Standardization of a fluorimetric assay for the determination of tissue angiotensin-converting enzyme activity in rats

The tripeptide Hip-His-Leu was used to standardize a fluorimetric method to measure tissue angiotensin-converting enzyme (ACE) activity in rats. The fluorescence of the o-phthaldialdehyde-His-Leu adduct was compared in the presence and absence of the homogenate (25 mu l) to determine whether the homogenate from different tissues interfered with the fluorimetric determination of the His-Leu product. Only homogenates from lung and renal medulla and cortex showed significantly altered fluorescence intensity. To overcome this problem, the homogenate from these tissues were diluted 10 times with assay buffer. The specificity of the assay was demonstrated by the inhibition of ACE activity with 3 mu M enalaprilat (MK-422). There was a linear relationship between product formation and incubation time for up to 90 min for homogenates of renal cortex and medulla and liver, for up to 60 min for ventricles and adrenals and for up to 30 min for the aorta, lung and atrium homogenates. In addition, there was a linear relationship between product formation and the amount of protein in the homogenates within the following range: lung, 30-600 mu g; renal cortex and medulla, 40-400 mu g; atrium and ventricles, 20-200 mu g; adrenal, 20-100 mu g; aorta, 5-100 mu g; liver, 5-25 mu g.

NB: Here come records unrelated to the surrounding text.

Definition endian_le64_na_store (m : list Z) (a x : Z) : outcome (list Z) :=
  let val := wrapu 64 x in
  m ← __ENDIAN_NAS_R m a 0 val 0; m ← __ENDIAN_NAS_R m a 1 val 8;
  m ← __ENDIAN_NAS_R m a 2 val 16; m ← __ENDIAN_NAS_R m a 3 val 24;
  m ← __ENDIAN_NAS_R m a 4 val 32; m ← __ENDIAN_NAS_R m a 5 val 40;
  m ← __ENDIAN_NAS_R m a 6 val 48; __ENDIAN_NAS_R m a 7 val 56.
Definition endian_be64_na_store (m : list Z) (a x : Z) : outcome (list Z) :=
  let val := wrapu 64 x in
  m ← __ENDIAN_NAS_R m a 0 val 56; m ← __ENDIAN_NAS_R m a 1 val 48;
  m ← __ENDIAN_NAS_R m a 2 val 40; m ← __ENDIAN_NAS_R m a 3 val 32;
  m ← __ENDIAN_NAS_R m a 4 val 24; m ← __ENDIAN_NAS_R m a 5 val 16;
  m ← __ENDIAN_NAS_R m a 6 val 8; __ENDIAN_NAS_R m a 7 val 0.

(** ** Address and values alignment *)

Definition ALIGN_ISPOWTWO (x : Z) : bool := Z.land x (x - 1) =? 0.
Definition IS_ALIGNED (x b : Z) : bool := Z.land x (b - 1) =? 0.

(** On [w]-bit unsigned values. *)
Definition ALIGN_VALUE_UP (w x b : Z) : Z := wrapu w (Z.lor (wrapu w (x - 1)) (b - 1) + 1).
Definition ALIGN_VALUE_LOW (x b : Z) : Z := Z.land x (Z.lnot (b - 1)).

(** ** Reference: the bytes of a word *)

Definition byte_at (x k : Z) : Z := wrapu 8 (Z.shiftr x (8 * k)).
Definition le_bytes (n x : Z) : list Z := byte_at x <$> seqZ 0 n.
Definition be_bytes (n x : Z) : list Z := reverse (le_bytes n x).

(** [write_at m a bs] replaces the bytes of [m] from [a] on. *)
Definition write_at (m : list Z) (a : nat) (bs : list Z) : list Z :=
  take a m ++ bs ++ drop (a + length bs) m.

(** ** Lemmas *)

Ltac masks :=
  change 0x000000ff with (Z.ones 8);
  change 0x0000ff00 with (Z.shiftl (Z.ones 8) 8);
  change 0x00ff0000 with (Z.shiftl (Z.ones 8) 16);
  change 0xff000000 with (Z.shiftl (Z.ones 8) 24).

Lemma swap16_byte x k : 0 ≤ k < 2 → 0 ≤ x < 2 ^ 16 → byte_at (__endian_swap16 x) k = byte_at x (1 - k).
Proof.
  intros Hk Hx. rewrite <-(wrapu_small 16 x) by done. unfold byte_at, __endian_swap16.
  assert (k = 0 ∨ k = 1) as [->| ->] by lia; zbits.
Qed.

Lemma swap32_byte x k : 0 ≤ k < 4 → byte_at (__endian_swap32 x) k = byte_at x (3 - k).
Proof.
  intros Hk. unfold byte_at, __endian_swap32. masks.
  assert (k = 0 ∨ k = 1 ∨ k = 2 ∨ k = 3) as [->|[->|[->| ->]]] by lia; zbits.
Qed.

Lemma byte_wrap x k : 0 ≤ k < 4 → byte_at (wrapu 32 x) k = byte_at x k.
Proof. intros Hk. unfold byte_at. zbits. Qed.

Lemma byte_shift x k : 0 ≤ k → byte_at (Z.shiftr x 32) k = byte_at x (k + 4).
Proof. intros Hk. unfold byte_at. zbits. Qed.

Lemma swap32_range x : 0 ≤ __endian_swap32 x < 2 ^ 32.
Proof.
  assert (__endian_swap32 x = wrapu 32 (__endian_swap32 x)) as ->; [|by apply wrapu_range].
  unfold __endian_swap32. masks. zbits.
Qed.

Lemma swap64_byte x k : 0 ≤ k < 8 → byte_at (__endian_swap64 x) k = byte_at x (7 - k).
Proof.
  intros Hk. unfold __endian_swap64.
  set (hi := __endian_swap32 (wrapu 32 x)). set (lo := __endian_swap32 _).
  assert (lo = wrapu 32 lo) as Hlo by (symmetry; apply wrapu_small, swap32_range).
  destruct (Z.lt_ge_cases k 4).
  - transitivity (byte_at lo k).
    + unfold byte_at. zbits.
    + unfold lo. rewrite swap32_byte, byte_wrap, byte_shift by lia. f_equal. lia.
  - transitivity (byte_at hi (k - 4)).
    + rewrite Hlo. unfold byte_at. zbits.
    + unfold hi. rewrite swap32_byte, byte_wrap by lia. f_equal. lia.
Qed.

Lemma le_bytes_reverse n x y :
  (∀ k, 0 ≤ k < n → byte_at y k = byte_at x (n - 1 - k)) → le_bytes n y = be_bytes n x.
Proof.
  intros H. unfold be_bytes, le_bytes. rewrite <-fmap_reverse.
  apply list_eq. intros i. rewrite !list_lookup_fmap.
  destruct (decide (i < Z.to_nat n)%nat).
  - rewrite reverse_lookup by (rewrite length_seqZ; lia). rewrite length_seqZ.
    rewrite !lookup_seqZ_lt by lia. simpl. f_equal. rewrite H by lia. f_equal. lia.
  - rewrite !lookup_ge_None_2; [done|rewrite length_reverse|]; rewrite length_seqZ; lia.
Qed.

(** *** Stores and loads of byte sequences *)

Lemma write_at_cons m a b bs :
  (a < length m)%nat → write_at m a (b :: bs) = write_at (<[a := b]> m) (S a) bs.
Proof.
  intros Ha. unfold write_at. rewrite (take_S_r _ a b) by (by rewrite list_lookup_insert_eq).
  rewrite take_insert_ge by lia. rewrite drop_insert_lt by lia.
  rewrite <-!app_assoc. simpl. by replace (a + S (length bs))%nat with (S (a + length bs)) by lia.
Qed.

Lemma write_at_nil m a : write_at m a [] = m.
Proof. unfold write_at. simpl. rewrite Nat.add_0_r. apply take_drop. Qed.

Lemma write_at_lookup m a bs j :
  (a + length bs ≤ length m)%nat → (j < length bs)%nat → write_at m a bs !! (a + j)%nat = bs !! j.
Proof.
  intros Ha Hj. unfold write_at. rewrite lookup_app_r by (rewrite length_take; lia).
  rewrite length_take, lookup_app_l by lia. f_equal. lia.
Qed.

Lemma nas_spec m (a : nat) k v sh :
  0 ≤ k → (a + Z.to_nat k < length m)%nat →
  __ENDIAN_NAS_R m (Z.of_nat a) k v sh = Ok (<[(a + Z.to_nat k)%nat := wrapu 8 (Z.shiftr v sh)]> m).
Proof.
  intros Hk Ha. unfold __ENDIAN_NAS_R.
  replace (Z.of_nat a + k) with (Z.of_nat (a + Z.to_nat k)) by lia. by apply aset_nat.
Qed.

No peptidase activity against the His-Leu product (31 nmol), assayed in berate buffer (BB), was detected in the different homogenates except the liver homogenate, which was inhibited by 0.1 mM rho-chloromercuribenzoic acid. ACE activity in BE was higher than in phosphate buffer (PB) due, at least in part, to a greater hydrolysis of the His-Leu product in PB. ACE activity of lung increased 20% when BE plus Triton was used. Enzyme activity was stable when the homogenates were stored at -20 degrees or -70 degrees C for at least 30 days. These results indicate a condition whereby ACE activity can be easily and efficiently assayed in rat tissue samples homogenized in BE using a fluorimetric method with Hip-His-Leu as a substrate.